L’équilibre du microbiote vaginal et les hormones, ce qu’il faut savoir

De la petite enfance à la ménopause, la flore vaginale subit des bouleversements importants, à cause de différents facteurs comme l’excès d’hygiène (les douches vaginales, gels douche classiques, les soins intimes inadaptés et produits antiseptiques), les médicaments (antibiotiques, pilules…), le stress, les habitudes de vie (tabagisme, consommation d’alcool, le choix des sous-vêtements et des contraceptifs…), et particulièrement les changements hormonaux.

Tout porte à croire que la production hormonale des ovaires exerce une influence significative sur l’environnement vaginal. Les recherches suggèrent que les niveaux d’œstrogènes ont un impact direct sur la population de lactobacillus qui colonisent le vagin. Ce qui explique qu’une forte prévalence des lactobacilles de Döderlein s’observe souvent durant la puberté, la grossesse et les périodes de fertilité d’une femme, quand le taux d’œstrogènes est élevé. Inversement, lorsque la production d’œstrogènes diminue (chez les femmes ménopausées par exemple), les lactobacilles aussi diminuent.

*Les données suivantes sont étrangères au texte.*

Definition MutexBlocking_unlock (m : nat) (locked : bool) (waiter_queue : list nat) : ST kernel unit :=
  lift (rassert locked);;
  match pop_front waiter_queue with
  | Some (waiter, rest) =>
      set_mutex m (MutexBlocking locked rest);;
      wakeup_task waiter
  | None => set_mutex m (MutexBlocking false waiter_queue)
  end.

Definition lock (m : nat) : ST kernel bool := fun k =>
  x ← object (mutexes k) m;
  match x with
  | MutexSpin locked => MutexSpin_lock m locked k
  | MutexBlocking locked q => MutexBlocking_lock m locked q k
  end.

Definition unlock (m : nat) : ST kernel unit := fun k =>
  x ← object (mutexes k) m;
  match x with
  | MutexSpin _ => MutexSpin_unlock m k
  | MutexBlocking locked q => MutexBlocking_unlock m locked q k
  end.

Definition up (s : nat) : ST kernel unit := fun k =>
  x ← object (semaphores k) s;
  (let count' := as_isize (count x + 1) in
   if count' <=? 0 then
     match pop_front (sem_queue x) with
     | Some (t, rest) => set_semaphore s (mkSem count' rest);; wakeup_task t
     | None => set_semaphore s (mkSem count' (sem_queue x))
     end
   else set_semaphore s (mkSem count' (sem_queue x))) k.

Definition down (s : nat) : ST kernel bool := fun k =>
  x ← object (semaphores k) s;
  (let count' := as_isize (count x - 1) in
   if count' <? 0 then
     t ← current_task;
     set_semaphore s (mkSem count' (sem_queue x ++ [t]));;
     block_current_and_run_next (KDown s);;
     mret false
   else
     set_semaphore s (mkSem count' (sem_queue x));; mret true) k.

Definition signal (c : nat) : ST kernel unit := fun k =>
  q ← object (condvars k) c;
  match pop_front q with
  | Some (t, rest) => (set_condvar c rest;; wakeup_task t) k
  | None => Ok (tt, k)
  end.

Definition wait (c m : nat) : ST kernel bool :=
  unlock m;;
  q ← reads (fun k => object (condvars k) c);
  t ← current_task;
  set_condvar c (q ++ [t]);;
  block_current_and_run_next (KWait m);;
  mret false.

(** What a task does when the idle loop switches to it. *)
Definition resume (c : kont) : ST kernel bool :=
  match c with
  | KSpin m | KWait m => lock m
  | KStart | KYield | KSleep | KLocked _ | KDown _ => mret true
  end.

(** ** os/src/syscall/sync.rs

    The result is [None] while the call has not returned. *)

Definition returns (b : bool) : option Z := if b then Some 0 else None.

Definition sys_sleep (get_time sleep_ms : Z) : ST kernel (option Z) :=
  let expire := uadd (get_time_ms get_time) sleep_ms in
  t ← current_task;
  add_timer expire t;;
  block_current_and_run_next KSleep;;
  mret None.

Definition sys_yield : ST kernel (option Z) := suspend_current_and_run_next KYield;; mret None.

(** [if let Some((id, _)) = list.iter().enumerate().find(|(_, m)| m.is_none())
     { list[id] = Some(x); id } else { list.push(Some(x)); list.len() - 1 }] *)
Definition alloc_slot (l : list (option nat)) (x : nat) : Z * list (option nat) :=
  match find_index (fun o => bool_decide (o = None)) l with
  | Some i => (Z.of_nat i, <[i := Some x]> l)
  | None => (Z.of_nat (length (l ++ [Some x])) - 1, l ++ [Some x])
  end.
(** The interrupted code does not notice the trap. *)
Lemma trap_effect h :
  armed h ->
  let h' := timer_trap (enter_trap h) in
  armed h' /\ (forall r, gpr h' r = gpr h r) /\ hpc h' = hpc h /\ csrs h' SIP = 2 /\ csrs h' MPIE = 1 /\
  (forall c, c <> SIP -> c <> MPP -> c <> MPIE -> c <> MEPC -> csrs h' c = csrs h c) /\
  words h' MTIMECMP = uadd (words h MTIMECMP) (CLOCK_FREQ / TICKS_PER_SEC) /\
  (forall a, a <> MTIMECMP -> a <> TIMER_SCRATCH -> a <> TIMER_SCRATCH + 8 -> a <> TIMER_SCRATCH + 16 -> words h' a = words h a).
Proof.
  intros [Hv Hs Hc Hi He Hk Hl] h'. unfold h', timer_trap. set (h0 := enter_trap h).
  assert (Hfar : MTIMECMP < 0x80000000) by (unfold MTIMECMP, VIRT_CLINT; lia).
  assert (Hs0 : csrs h0 MSCRATCH = TIMER_SCRATCH) by (unfold h0, enter_trap; updates; done).
  destruct (save_regs_effect h0 Hs0) as (A1 & A2 & A3 & A4 & A5 & A6 & A7 & A8 & A9). set (h1 := save_regs h0) in *.
  destruct (rearm_effect h1 A1) as (B1 & B2 & B3 & B4 & B5 & B6); [by rewrite A9 by lia|]. set (h2 := rearm h1) in *.
  destruct (restore_regs_effect h2) as (C1 & C2 & C3 & C4 & C5 & C6 & C7 & C8 & C9); [by rewrite B1|]. set (h3 := restore_regs h2) in *. clearbody h3 h2 h1.
  assert (Hw : forall a, a <> MTIMECMP -> a <> TIMER_SCRATCH -> a <> TIMER_SCRATCH + 8 -> a <> TIMER_SCRATCH + 16 -> words (mret h3) a = words h a).
  { intros a H0 H1 H2 H3. change (words (mret h3) a) with (words h3 a). rewrite C9, B6, A9 by done. done. }
  assert (Hcs : forall c, c <> SIP -> c <> MSCRATCH -> csrs h3 c = csrs h0 c) by (intros c H1 H2; rewrite C7, B3, A4 by done; done).
  split_and!.
  - split; [| |rewrite Hw by lia; done|rewrite Hw by lia; done|..]; unfold mret; updates; rewrite ?Hcs by done; unfold h0, enter_trap; updates; done.
  - intros r. change (gpr (mret h3) r) with (gpr h3 r). destruct (decide (r = t0)) as [->|N0]; [rewrite C1, B6, A6 by lia; done|].
    destruct (decide (r = t1)) as [->|N1]; [rewrite C2, B6, A7 by lia; done|]. destruct (decide (r = t2)) as [->|N2]; [rewrite C3, B6, A8 by lia; done|].
    destruct (decide (r = sp)) as [->|N3]; [rewrite C4, B3, A3 by done; done|]. rewrite C5, B1, A2 by done. done.
  - unfold mret. updates. rewrite Hcs by done. unfold h0, enter_trap. updates. done.
  - unfold mret. updates. by rewrite C7, B2.
  - unfold mret. updates. done.
  - intros c H1 H2 H3 H4. unfold mret. destruct (decide (c = PRIV)) as [->|N0]; [updates; rewrite Hcs by done; unfold h0, enter_trap; updates; done|].
    destruct (decide (c = MIE)) as [->|N1]; [updates; rewrite Hcs by done; unfold h0, enter_trap; updates; done|]. updates.
    destruct (decide (c = MSCRATCH)) as [->|N2]; [congruence|]. rewrite Hcs by done. unfold h0, enter_trap. updates. done.
  - change (words (mret h3) MTIMECMP) with (words h3 MTIMECMP). rewrite C9, B5, (A9 MTIMECMP), A9 by lia. change (words h0) with (words h). by rewrite Hi.
  - exact Hw.
Qed.

Lemma boot_effect h :
  let h' := rust_boot h in
  armed h' /\ hpc h' = rust_main /\ csrs h' PRIV = 1 /\ csrs h' SATP = 0 /\ csrs h' MEDELEG = 0xffff /\ 
  words h' MTIMECMP = uadd (get_time h) (CLOCK_FREQ / TICKS_PER_SEC).
Proof.
  assert (Hfar : MTIMECMP < 0x80000000 /\ MTIME < 0x80000000) by (unfold MTIME, MTIMECMP, VIRT_CLINT; lia).
  intros h'. unfold h', rust_boot, init, write_mideleg, mret, get_time. change (3 * 8) with 24. change (4 * 8) with 32.
  split_and!; [split|..]; updates; done.
Qed.

(** ** Runs *)

(** What the supervisor and the programs do between two traps: anything but the machine's
    control registers, its words of memory and the trigger time.  The time goes on. *)
Definition supervises (h h' : hart) : Prop :=
  (forall c, c <> PRIV -> c <> SATP -> c <> SIP -> csrs h' c = csrs h c) /\ 0 <= csrs h' PRIV <= 1 /\
  words h' (TIMER_SCRATCH + 24) = words h (TIMER_SCRATCH + 24) /\ words h' (TIMER_SCRATCH + 32) = words h (TIMER_SCRATCH + 32) /\
  words h' MTIMECMP = words h MTIMECMP.

(** [runs n h h']: from [h] to [h'] with [n] timer traps. *)
Inductive runs : nat -> hart -> hart -> Prop :=
| runs_refl h : runs 0 h h
| runs_on n h h1 h2 : runs n h h1 -> supervises h1 h2 -> runs n h h2
| runs_tick n h h1 h2 : runs n h h1 -> tick h1 = Some h2 -> runs (S n) h h2.

Lemma runs_armed n h h' :
  runs n h h' -> armed h -> 0 <= words h MTIMECMP < 2 ^ 64 ->
  armed h' /\ words h' MTIMECMP = wrap 64 (words h MTIMECMP + Z.of_nat n * (CLOCK_FREQ / TICKS_PER_SEC)).
Proof.
  intros Hr Ha Hw. induction Hr as [h|n h h1 h2 _ IH Hs|n h h1 h2 _ IH Ht].
  - split; [done|]. unfold wrap. rewrite Z.mod_small; lia.
  - destruct (IH Ha Hw) as [[A1 A2 A3 A4 A5 A6 A7] Hw1]. destruct Hs as (Hc & Hp & H1 & H2 & H3). split; [|by rewrite H3].
    split; [by rewrite Hc|by rewrite Hc|congruence|congruence|by rewrite Hc|by rewrite Hc|done].
  - destruct (IH Ha Hw) as [Ha1 Hw1]. rewrite (armed_tick h1 Ha1) in Ht. destruct (timer_due h1); [|done]. injection Ht as <-.
    destruct (trap_effect h1 Ha1) as (Ha2 & _ & _ & _ & _ & _ & Hc & _). split; [done|].
    rewrite Hc, Hw1. unfold uadd, wrap. rewrite Zplus_mod_idemp_l. f_equal. lia.
Qed.
End boot.

(** C22: The clock of the machine.  [rust_boot] leaves machine mode for [rust_main] in
    supervisor mode, without a page table and with the exceptions delegated, and the timer
    armed: after any number [n] of timer traps, with any code in between that leaves the
    machine's control registers, the scratch words of the trap and the trigger time alone,
    the interrupt is taken as soon as the time has reached the trigger time and goes to the
    timer trap, and not before.  The trigger time is that of the boot plus [n + 1] intervals
    of 10 ms, so no time is lost however late a trap is taken.  The trap restores every
    register, the program counter, the privilege level and the address space of the code it
    interrupts, raises the software interrupt of the supervisor, which [trap_handler] clears,
    and writes memory only in its scratch area. *)
Theorem timer_traps_regular TIMER_SCRATCH timer_trap_entry rust_main h n h' :
  0x80000000 <= TIMER_SCRATCH ->
  let h0 := rust_boot TIMER_SCRATCH timer_trap_entry rust_main h in
  runs TIMER_SCRATCH timer_trap_entry n h0 h' ->
  (hpc h0 = rust_main /\ csrs h0 PRIV = 1 /\ csrs h0 SATP = 0 /\ csrs h0 MEDELEG = 0xffff) /\
  words h' MTIMECMP = wrap 64 (get_time h + (Z.of_nat n + 1) * 125000) /\
  (get_time h' < words h' MTIMECMP -> tick timer_trap_entry h' = None) /\
  (words h' MTIMECMP <= get_time h' -> exists h'', tick timer_trap_entry h' = Some h'' /\
     (forall r, gpr h'' r = gpr h' r) /\ hpc h'' = hpc h' /\ csrs h'' PRIV = csrs h' PRIV /\ csrs h'' SATP = csrs h' SATP /\
     csrs h'' SIP = 2 /\ csrs (acknowledge h'') SIP = 0 /\
     (forall a, a <> MTIMECMP -> a <> TIMER_SCRATCH -> a <> TIMER_SCRATCH + 8 -> a <> TIMER_SCRATCH + 16 -> words h'' a = words h' a)).
Proof.
  intros Hram h0 Hr. destruct (boot_effect TIMER_SCRATCH timer_trap_entry rust_main Hram h) as (Ha & Hpc & Hp & Hsa & Hme & Hw).
  destruct (runs_armed TIMER_SCRATCH timer_trap_entry Hram n _ h' Hr Ha) as [Ha' Hw'].
  { unfold h0. rewrite Hw. unfold uadd. apply wrap_range. lia. }
  pose proof (armed_tick TIMER_SCRATCH timer_trap_entry h' Ha') as Ht. unfold timer_due in Ht.
  split_and!; [exact Hpc|exact Hp|exact Hsa|exact Hme| | |].
  - rewrite Hw'. unfold h0. rewrite Hw. unfold uadd, wrap. rewrite Zplus_mod_idemp_l. f_equal. change (CLOCK_FREQ / TICKS_PER_SEC) with 125000. lia.
  - intros Hlt. by rewrite Ht, (proj2 (Z.leb_gt _ _)).
  - intros Hle. rewrite (proj2 (Z.leb_le _ _) Hle) in Ht. eexists. split; [exact Ht|].
    destruct (trap_effect TIMER_SCRATCH timer_trap_entry Hram h' Ha') as (_ & Hg & Hpc' & Hsip & _ & Hcs & _ & Hmem).
    split_and!; [exact Hg|exact Hpc'|by apply Hcs|by apply Hcs|exact Hsip| |exact Hmem]. unfold acknowledge. rewrite csrs_write_eq, Hsip. done.
Qed.

(** ** A run *)

Definition reset : hart := mkHart (fun r => Z.of_nat r) (fun c => if decide (c = PRIV) then 3 else 0) (fun a => if decide (a = MTIME) then 7 else 0) 0x80000000.

(** The time goes on to [t]. *)
Definition at_time (t : Z) (h : hart) : hart := write_volatile MTIME t h.

Lemma at_time_supervises TIMER_SCRATCH t h : 0x80000000 <= TIMER_SCRATCH -> 0 <= csrs h PRIV <= 1 -> supervises TIMER_SCRATCH h (at_time t h).
Proof. intros Hr Hp. assert (Hfar : MTIME < 0x80000000) by (unfold MTIME, VIRT_CLINT; lia). unfold at_time. split_and!; [done|updates; lia|updates; lia|updates; done..]. Qed.

Lemma timer_traps_regular_witness :
  let h1 := at_time 125007 (rust_boot 0x80010000 0x80001000 0x80000100 reset) in
  words h1 MTIMECMP = 125007 /\ exists h2, tick 0x80001000 h1 = Some h2 /\ gpr h2 5 = gpr h1 5%nat /\ hpc h2 = 0x80000100 /\ csrs h2 SIP = 2.
Proof.
  intros h1. destruct (timer_traps_regular 0x80010000 0x80001000 0x80000100 reset 0 h1) as ((Hpc0 & _) & Hw & _ & Hdue).
  - lia.
  - eapply runs_on; [apply runs_refl|]. apply at_time_supervises; [lia|]. split; by vm_compute.
  - assert (Hw1 : words h1 MTIMECMP = 125007) by (rewrite Hw; reflexivity). split; [exact Hw1|].
    destruct Hdue as (h2 & E & Hg & Hpc & _ & _ & Hsip & _); [rewrite Hw1; by vm_compute|]. exists h2. split_and!; [exact E|apply Hg|rewrite Hpc; exact Hpc0|exact Hsip].
Defined.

Les fluctuations hormonales associées à la période de règles peuvent aussi chambouler l’équilibre fragile de la flore intime. Voici comment ça se passe. Le cycle menstruel comporte 2 phases : la phase folliculaire (celle qui précède l’ovulation, caractérisée par un niveau élevé d’œstrogènes), suivie de la phase lutéale (plus de progestérones – moins d’œstrogènes, entraînant potentiellement des changements dans le pH du vagin et favorisant la croissance de bactéries anaérobies).

Nous comprendrons que les séries de fluctuations hormonales qui surviennent naturellement à chaque étape de la vie de la femme peuvent malmener la barrière protectrice du vagin, augmentant par conséquent les risques de développer des infections gynécologiques.

Les probiotiques pour renforcer la flore intime

Prendre des probiotiques en complément alimentaire favorise le bien-être général aussi bien des femmes que des hommes. Si leurs actions bénéfiques sur la digestion ne sont plus à prouver, leurs bienfaits sur la flore intime ne sont pas à négliger. Ces bonnes bactéries permettraient aux femmes de lutter contre le dérèglement du microbiote vaginal.

On le sait, les probiotiques aident à prendre soin du microbiote. Ces microorganismes bénéfiques ont pour mission de protéger leur hôte (ou plus justement dans ce cas de figure, leur hôtesse) des infections tout en renforçant ses défenses immunitaires.

Une cure de probiotiques est souvent prescrite à juste titre de traitement adjuvant des infections vaginales persistantes associées à une dysbiose vaginale. Les souches de lactobacilles seraient alors indiquées pour restaurer l’équilibre au sein de la flore vaginale. En repeuplant le vagin de bactéries protectrices (les lactobacillus en l’occurrence), les probiotiques peuvent contribuer à inhiber la croissance des pathogènes et à maintenir un pH vaginal acide.

Ainsi, les meilleurs probiotiques utilisés dans le domaine de la gynécologie sont généralement formulés avec des souches spécifiques de lactobacilles. Ils peuvent être administrés par voie orale sous forme de suppléments, ou encore par voie locale (capsules vaginales, suppositoires, crèmes) afin que les probiotiques soient directement libérés dans leur lieu d’action, le vagin.